After hitting a slump in July 2020, dealmaking roared back at the end of 2020 and pushed well into 2021, Kremeier said. He presented data from his firm that tracked 111 deals in the behavioral health space as of October and said it’s likely that number will go up as we approach the end of the year.
The data also tracks a compound annual growth rate (CAGR) of 19.8% from the number of deals in full-year 2015 compared to 2021 through October.
“The outlook is still very, very positive,” Kremeier said, adding that the fundamentals of the space are still strong and that behavioral health consolidation presents many opportunities for deals. “The sector is firing on all cylinders.”
But beyond the first half of 2022, things get murky, Kremeier said, pointing to uncertainty around political concerns over inflation and Federal Reserve policies impacting lending rates.
In 2022 and beyond, private-equity-backed companies that were platforms for investors will seek to grow via M&A and will drive more dealmaking well into the future. And PE firms that haven’t made an entry into behavioral will have the opportunity to do so as behavioral health consolidation ramps up in the fragmented behavioral health industry, Kremeier said.
He also pointed to record levels of “dry powder,” or uninvested capital, in the private equity space as a potential for optimism in increased investment in platform behavioral health deals. One estimate puts global dry capital totals at about $3.1 trillion.
“We’re still in the early innings of it, but it’s the beginning of consolidation within the industry as a lot of these private equity platforms look to grow, gain scale,” Kremeier said. “So we’re expecting to see that continue well into 2022.”
How technology and payers are moving behavioral health
Buddy Guy, a shareholder of and health care deal lawyer for Kansas City, Missouri-based law firm Polsinelli P.C., said on the webinar that telehealth, other health care tech tools like electronic health records, and the push toward more value-based compensation arrangements are pushing greater innovation in the legal and regulatory sectors.
“When you look at the winners in all this, where the law is going and will go, and where business is going, it is toward the companies that are being consumer-facing, being coordinated and integrated, being data-driven, tech-enabled value-based,” Guy said.
Taken as a whole, the hallmark changes in how health care providers operated over the last two years have pushed the \industry toward a greater likelihood of national regulations.
Guy also expressed concern for the future of dealmaking as advocates, politicians and their administrative appointees level skepticism toward private equity‘s role in behavioral health consolidation.
“One of the other challenges we’re seeing has been — let’s call it the government’s war on private equity,” Guy said. “The FTC is basically saying, ‘We don’t know if we want to approve private equity investments in these deals’ when they hit Hart Scott Rodino levels. With that, there’s so much deal volume the FTC really can’t stop a lot of it. But it’s an interesting issue that will drive and affect yields here for the next few years.”

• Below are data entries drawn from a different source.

(* ===== verification/Encoder.v ===== *)
(** * The label encoder

    scikit-learn's [LabelEncoder] as [feature_engineering] fits it
    ([main_model.py:165-169]: [fit_transform] on a column cast to text) and
    as [predict_single_flight] applies it ([:416-426]: [transform] on one
    label).  The fitted vocabulary [classes_] is the sorted list of the
    distinct labels; the code of a label is its position; [transform]
    raises [ValueError] on a label outside the vocabulary and
    [inverse_transform] on a code outside the positions. *)

From S2P Require Import Prelude.
From stdpp Require Import base tactics option list strings numbers sorting.

#[local] Open Scope string_scope.
#[local] Open Scope Z_scope.

(** ** Definitions *)

Record LabelEncoder : Type := { classes_ : list string }.

#[global] Instance LabelEncoder_eq_dec : EqDecision LabelEncoder.
Proof. solve_decision. Defined.

(** [np.unique]: the distinct elements, in increasing order. *)
Definition unique (ys : list string) : list string :=
  merge_sort String.le (remove_dups ys).

(** [LabelEncoder().fit(ys)] *)
Definition fit (ys : list string) : LabelEncoder := {| classes_ := unique ys |}.

Definition unseen_error : error :=
  ValueError "y contains previously unseen labels".

(** [le.transform([y])[0]] *)
Definition encode (le : LabelEncoder) (y : string) : result Z :=
  match list_find (λ x, x = y) (classes_ le) with
  | Some (i, _) => Ok (Z.of_nat i)
  | None => Raise unseen_error
  end.

(** [le.inverse_transform([code])[0]] *)
Definition decode (le : LabelEncoder) (code : Z) : result string :=
  if code <? 0 then Raise unseen_error
  else or_raise (classes_ le !! Z.to_nat code) unseen_error.

(** [le.transform(ys)] and [le.inverse_transform(codes)] *)
Definition transform (le : LabelEncoder) (ys : list string) : result (list Z) :=
  result_mapM (encode le) ys.

Definition inverse_transform (le : LabelEncoder) (codes : list Z) : result (list string) :=
  result_mapM (decode le) codes.

(** [le.fit_transform(ys)]: the fitted encoder and the codes of [ys]. *)
Definition fit_transform (ys : list string) : LabelEncoder * result (list Z) :=
  let le := fit ys in (le, transform le ys).

(** [len(le.classes_)] *)
Definition n_classes (le : LabelEncoder) : Z := Z.of_nat (length (classes_ le)).

(** The invariant of a fitted encoder: the vocabulary is strictly
    increasing, hence duplicate-free. *)
Definition fitted (le : LabelEncoder) : Prop :=
  StronglySorted (strict String.le) (classes_ le).

(** * Lemmas *)

(** ** The fitted vocabulary *)

Lemma unique_sorted ys : StronglySorted (strict String.le) (unique ys).
Proof.
  apply StronglySorted_strict; [apply _ | |].
  - apply StronglySorted_merge_sort; apply _.
  - unfold unique. rewrite merge_sort_Permutation. apply NoDup_remove_dups.
Qed.

Lemma elem_of_unique ys y : y ∈ unique ys ↔ y ∈ ys.
Proof. unfold unique. by rewrite merge_sort_Permutation, elem_of_remove_dups. Qed.

Lemma unique_NoDup ys : NoDup (unique ys).
Proof. eapply StronglySorted_NoDup; [apply _ | apply unique_sorted]. Qed.

Lemma fit_fitted ys : fitted (fit ys).
Proof. apply unique_sorted. Qed.

Lemma fitted_NoDup le : fitted le → NoDup (classes_ le).
Proof. apply StronglySorted_NoDup, _. Qed.

(** ** Codes *)

Lemma encode_Ok le y c :
  encode le y = Ok c ↔
    ∃ i, c = Z.of_nat i ∧ classes_ le !! i = Some y ∧
         ∀ j, (j < i)%nat → classes_ le !! j ≠ Some y.
Proof.
  unfold encode. destruct (list_find _ _) as [[i x]|] eqn:E.
  - apply list_find_Some in E as (Hi & -> & Hmin). split.
    + intros [= <-]. exists i. split_and!; [done..|].
      intros j Hj Hjy. by eapply Hmin.
    + intros (i' & -> & Hi' & Hmin'). f_equal.
      destruct (Nat.lt_total i i') as [?|[?|?]]; [|lia|].
      * by destruct (Hmin' i).
      * by destruct (Hmin i' y).
  - split; [done|]. intros (i & _ & Hi & _).
    eapply list_find_None, Forall_forall in E; [|by eapply list_elem_of_lookup_2].
    done.
Qed.

Lemma encode_Ok_NoDup le y c :
  NoDup (classes_ le) →
  encode le y = Ok c ↔ 0 ≤ c ∧ classes_ le !! Z.to_nat c = Some y.
Proof.
  intros Hnd. rewrite encode_Ok. split.
  - intros (i & -> & Hi & _). rewrite Nat2Z.id. split; [lia | done].
  - intros [Hc Hy]. exists (Z.to_nat c). split_and!; [lia | done |].
    intros j Hj Hjy. pose proof (NoDup_lookup _ _ _ _ Hnd Hjy Hy). lia.
Qed.

Lemma encode_unseen le y : y ∉ classes_ le ↔ encode le y = Raise unseen_error.
Proof.
  unfold encode. destruct (list_find _ _) as [[i x]|] eqn:E.
  - apply list_find_Some in E as (Hi & -> & _).
    split; [|done]. intros []. by eapply list_elem_of_lookup_2.
  - split; [done|]. intros _ Hin.
    eapply list_find_None, Forall_forall in E; done.
Qed.

Lemma encode_seen le y : y ∈ classes_ le ↔ is_Ok (encode le y).
Proof.
  split.
  - intros Hin. destruct (encode le y) eqn:E; [by eexists|].
    exfalso. unfold encode in E.
    destruct (list_find _ _) as [[]|] eqn:F; [done|].
    eapply list_find_None, Forall_forall in F; [|exact Hin]. done.
  - intros [c (i & _ & Hi & _)%encode_Ok]. by eapply list_elem_of_lookup_2.
Qed.

Lemma encode_range le y c : encode le y = Ok c → 0 ≤ c < n_classes le.
Proof.
  intros (i & -> & Hi & _)%encode_Ok. apply lookup_lt_Some in Hi.
  unfold n_classes. lia.
Qed.

Lemma decode_Ok le c y :
  decode le c = Ok y ↔ 0 ≤ c ∧ classes_ le !! Z.to_nat c = Some y.
Proof.
  unfold decode. destruct (Z.ltb_spec c 0).
  - split; [done | lia].
  - rewrite or_raise_Ok. split; [done | by intros []].
Qed.

Lemma decode_out_of_range le c :
  ¬ (0 ≤ c < n_classes le) → decode le c = Raise unseen_error.
Proof.
  unfold n_classes, decode. intros Hc. destruct (Z.ltb_spec c 0); [done|].
  rewrite (lookup_ge_None_2 (classes_ le)) by lia. done.
Qed.

Lemma fitted_lookup_strict le i j x y :
  fitted le → classes_ le !! i = Some x → classes_ le !! j = Some y →
  (i < j)%nat → strict String.le x y.
Proof. apply StronglySorted_lookup_lt. Qed.

(** * Properties *)

(** A label of a duplicate-free vocabulary has a code, which decodes to it. *)
Lemma encode_seen_decode le y :
  NoDup (classes_ le) → y ∈ classes_ le →
  ∃ c, encode le y = Ok c ∧ 0 ≤ c < n_classes le ∧ decode le c = Ok y.
Proof.
  intros Hnd [c Hc]%encode_seen. exists c.
  split; [done|]. split; [by eapply encode_range|].
  by apply decode_Ok, encode_Ok_NoDup.
Qed.

(** Fitting yields a well-formed encoder: the vocabulary [classes_] is
    strictly increasing in the order of texts (hence without duplicates),
    and it holds exactly the labels of the training column. *)
Theorem fit_vocabulary ys :
  fitted (fit ys) ∧ NoDup (classes_ (fit ys)) ∧ ∀ y, y ∈ classes_ (fit ys) ↔ y ∈ ys.
Proof.
  split_and!; [apply fit_fitted | apply unique_NoDup | apply elem_of_unique].
Qed.

(** C11: Encoding round trip: every label of the training column has a code,
    the code is a position of the vocabulary, and decoding the code gives
    the label back. *)
Theorem encode_decode ys y :
  y ∈ ys →
  ∃ c, encode (fit ys) y = Ok c ∧ 0 ≤ c < n_classes (fit ys) ∧
       decode (fit ys) c = Ok y.
Proof.
  intros Hy%elem_of_unique. by apply encode_seen_decode; [apply unique_NoDup|].
Qed.

Lemma encode_decode_witness :
  ∃ c, encode (fit ["HAN"; "SGN"; "DAD"; "SGN"]) "HAN" = Ok c ∧
       0 ≤ c < n_classes (fit ["HAN"; "SGN"; "DAD"; "SGN"]) ∧
       decode (fit ["HAN"; "SGN"; "DAD"; "SGN"]) c = Ok "HAN".
Proof. apply encode_decode. compute_done. Defined.

(** Decoding round trip: on a fitted encoder, a code that decodes to a
    label is the code that label encodes to, so that codes and labels are in
    bijection. *)
Theorem decode_encode le c y :
  fitted le → decode le c = Ok y → encode le y = Ok c.
Proof.
  intros Hle%fitted_NoDup Hc%decode_Ok. by apply encode_Ok_NoDup.
Qed.

Lemma decode_encode_witness : encode (fit ["b"; "a"]) "b" = Ok 1.
Proof. apply decode_encode; [apply fit_fitted | reflexivity]. Defined.

(** C39: A label that does not occur in the training column has no code:
    [transform] raises [ValueError], it never invents a code. *)
Theorem encode_unseen_raises ys y :
  y ∉ ys → encode (fit ys) y = Raise unseen_error.
Proof. intros Hy. apply encode_unseen. simpl. by rewrite elem_of_unique. Qed.

Lemma encode_unseen_raises_witness :
  encode (fit ["HAN"; "SGN"]) "PQC" = Raise unseen_error.
Proof. apply encode_unseen_raises. compute_done. Defined.

(** Codes follow the order of the labels: on a fitted encoder a label
    is smaller than another exactly when its code is smaller. *)
Theorem encode_monotone le y1 y2 c1 c2 :
  fitted le → encode le y1 = Ok c1 → encode le y2 = Ok c2 →
  strict String.le y1 y2 ↔ c1 < c2.
Proof.
  intros Hle (i & -> & Hi & _)%encode_Ok (j & -> & Hj & _)%encode_Ok.
  split.
  - intros Hlt. destruct (Nat.lt_total i j) as [?|[->|Hji]]; [lia| |].
    + simplify_eq. by destruct (irreflexivity (strict String.le) _ Hlt).
    + pose proof (fitted_lookup_strict _ _ _ _ _ Hle Hj Hi Hji) as Hgt.
      destruct (irreflexivity (strict String.le) y1). by etrans.
  - intros Hij. eapply fitted_lookup_strict; [done..|lia].
Qed.

Lemma encode_monotone_witness : strict String.le "DAD" "SGN" ↔ 0 < 2.
Proof.
  by apply (encode_monotone (fit ["HAN"; "SGN"; "DAD"]));
    [apply fit_fitted | reflexivity | reflexivity].
Defined.

(** C40: [fit_transform] never raises: every label of the column it was
    fitted on has a code below the vocabulary size, and
    [inverse_transform] recovers the column. *)
Theorem fit_transform_total ys :
  ∃ cs, (fit_transform ys).2 = Ok cs ∧
        Forall (λ c, 0 ≤ c < n_classes (fit ys)) cs ∧
        inverse_transform (fit ys) cs = Ok ys.
Proof.
  unfold fit_transform, transform, inverse_transform. simpl.
  assert (∀ k, k ⊆ ys → ∃ cs, result_mapM (encode (fit ys)) k = Ok cs ∧
            Forall (λ c, 0 ≤ c < n_classes (fit ys)) cs ∧
            result_mapM (decode (fit ys)) cs = Ok k) as H; [|by apply H].
  induction k as [|y k IH]; intros Hk; [by exists []|].
  destruct (encode_seen_decode (fit ys) y) as (c & Hc & Hr & Hd);
    [apply unique_NoDup | apply elem_of_unique, Hk; by left|].
  destruct IH as (cs & Hcs & Hrs & Hds); [intros ??; apply Hk; by right|].
  exists (c :: cs). simpl. rewrite Hc, Hd. simpl. rewrite Hcs, Hds.
  split; [done|]. split; [by constructor | done].
Qed.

Tech-enabled operations allow for the trend toward greater value-based reimbursement adoption among providers and payer partners, Joseph Deans, vice president of corporate development at Nashville, Tennessee-based Wellpath, said on the webinar. Wellpath provides medical and behavioral health to government-backed facilities such as state hospitals, correctional facilities and community care centers.
Behavioral health providers will need to be able to track their impact and be able to understand patients in greater detail to drive improved outcomes, Deans said.

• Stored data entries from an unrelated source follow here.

(* ===== verification/Stats.v ===== *)
(** * Series statistics

    The pandas reductions the program calls on a numeric column:
    [Series.mean], [Series.std] (kept as its square, the sample variance
    with [ddof=1]), [min] and [max].  A reduction skips missing values and
    is itself missing ([None]) when nothing is left to reduce.  Values are
    exact rationals; results are in lowest terms. *)

From S2P Require Import Prelude Frame.
From Stdlib Require Import QArith Qminmax Qround Lqa.
From stdpp Require Import base tactics option list strings numbers gmap sorting.

#[local] Open Scope Z_scope.

(** ** Definitions *)

(** The numbers of the cells of a column that are not missing. *)
Definition numbers (column : list val) : result (list Q) :=
  ns ← result_mapM as_number column; Ok (omap (M := list) id ns).

(** [df[c]] as a list of cells, one per row. *)
Definition column (c : string) (df : table) : result (list val) :=
  result_mapM (col c) df.

Definition qsum (xs : list Q) : Q := foldr Qplus 0%Q xs.

(** The length of a list as a rational. *)
Definition qlen {A} (xs : list A) : Q := inject_Z (Z.of_nat (length xs)).

(** [Series.mean()] *)
Definition mean (xs : list Q) : option Q :=
  match xs with
  | [] => None
  | _ => Some (Qred (qsum xs / qlen xs))
  end.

“With addiction and mental health, you have the social determinants of care that are really impactful [on] the patient and what they’re experiencing — including their access to care, their housing, their employment, access to government resources,” Deans said. “When we think about quality and outcomes metrics, in the context of value-based care, what does that mean to which patient populations? They’re not all created equal.”
For example, Deans said an upper-middle-income patient with access to care, resources and support systems will require different resources and care than somebody who may face more environmental problems. He pointed to the complicating issues of homelessness, subjection to crime, exploitation, lack of resources and abuse.
He also said that outcomes standards and quality metrics need to be attuned to the specific circumstances of certain populations.